BEGIN

Lemma put_nack_ok e size len g m cnt :
  am_cfg e -> gen_ok size len g -> e_byte (g_enc g) + nack_size e m <= size ->
  exists g', put_nack e g m cnt = Done g' /\ gen_ok size len g' /\
    e_byte (g_enc g') = e_byte (g_enc g) + nack_size e m.
Proof.
  intros C [W Hb Hs Hl [He1 He2] Hso Hmin] Hsz. pose proof W as (Hby & _ & Hle & _ & HB).
  destruct (nack_fields_ok e m C) as [NF NW].
  destruct (lookup_lt_is_Some_2 (e_buffer (g_enc g)) (Z.to_nat (g_e1_byte g))) as [b Hbb]; [lia|].
  assert (Hbyte : is_byte (Z.lor b (Z.shiftl 1 (g_e1_bit g)))).
  { apply lor_byte; [rewrite Forall_forall in HB; apply HB; by eapply list_elem_of_lookup_2|].
    by apply shift_byte. }
  destruct (enc_set_buffer _ (g_e1_byte g) _ W He1 Hbyte) as (buf & Hwr & W0 & Hl0).
  unfold put_nack. rewrite (rd_done _ _ b) by (done || lia). cbn [mbind outcome_bind]. rewrite Hwr.
  cbn [mbind outcome_bind]. set (enc0 := g_enc g <| e_buffer := buf |>) in *.
  unfold nack_size in *. set (nl := 2 + b2z (sn_field_length e =? 18)) in *.
  assert (Hnl : 2 <= nl <= 3) by (unfold nl, b2z; cif; lia).
  destruct (put_bytes_ok (nack_fields e m) enc0 nl) as (enc1 & P1 & W1 & B1 & Y1 & S1 & L1);
    [done|done|done|done|simpl; revert Hsz; repeat cif; lia|].
  destruct (get_e1_position e enc0) as [b1 b2] eqn:Ep.
  assert (Hpos : e_byte (g_enc g) <= b1 < e_byte (g_enc g) + nl /\ 0 <= b2 < 8).
  { unfold get_e1_position, nl in *. destruct (sn_field_length e =? 18);
      injection Ep as <- <-; simpl; lia. }
  cbv zeta. rewrite (put_nack_head e m enc0 enc1) by done.
  set (whole := (m_so_start m =? 0) && (m_so_end m =? 65535)) in *.
  set (same := m_sn_start m =? m_sn_end m) in *. simpl in Y1, S1, L1.
  destruct (put_so_ok m whole size len (e_byte enc1) enc1) as (a & enc2 & -> & E2 & Ha);
    [unfold enc_at; split_and!; try done; congruence|destruct same, whole; lia|lia|].
  unfold mbind, outcome_bind at 1. cbv beta iota.
  assert (H3 : exists enc3,
    (if negb same then nr_rlc_pdu_encoder_put_bits enc2 cnt 8 else Done enc2) = Done enc3 /\
    enc_at size len (e_byte enc1 + (if whole then 0 else 4) + (if same then 0 else 1)) enc3).
  { destruct same; simpl; [exists enc2; by rewrite Z.add_0_r|].
    apply (put_field_ok _ 8 1); [done|lia|lia|destruct whole; lia]. }
  destruct H3 as (enc3 & -> & W3 & B3 & Y3 & S3 & L3).
  destruct E2 as (_ & _ & Y2 & _). eexists. split; [reflexivity|].
  split; [|simpl; destruct same, whole; lia].
  split; simpl; try done; try (destruct same, whole; lia). intros x Hx. apply Ha in Hx.
  destruct same, whole; lia.
Qed.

END

## WHAT TO WORK ON
Scan the material above for the word "mbind". Copy each line where it occurs.

## SOLUTION TO THE EXERCISE
  unfold put_nack. rewrite (rd_done _ _ b) by (done || lia). cbn [mbind outcome_bind]. rewrite Hwr.
  cbn [mbind outcome_bind]. set (enc0 := g_enc g <| e_buffer := buf |>) in *.
  unfold mbind, outcome_bind at 1. cbv beta iota.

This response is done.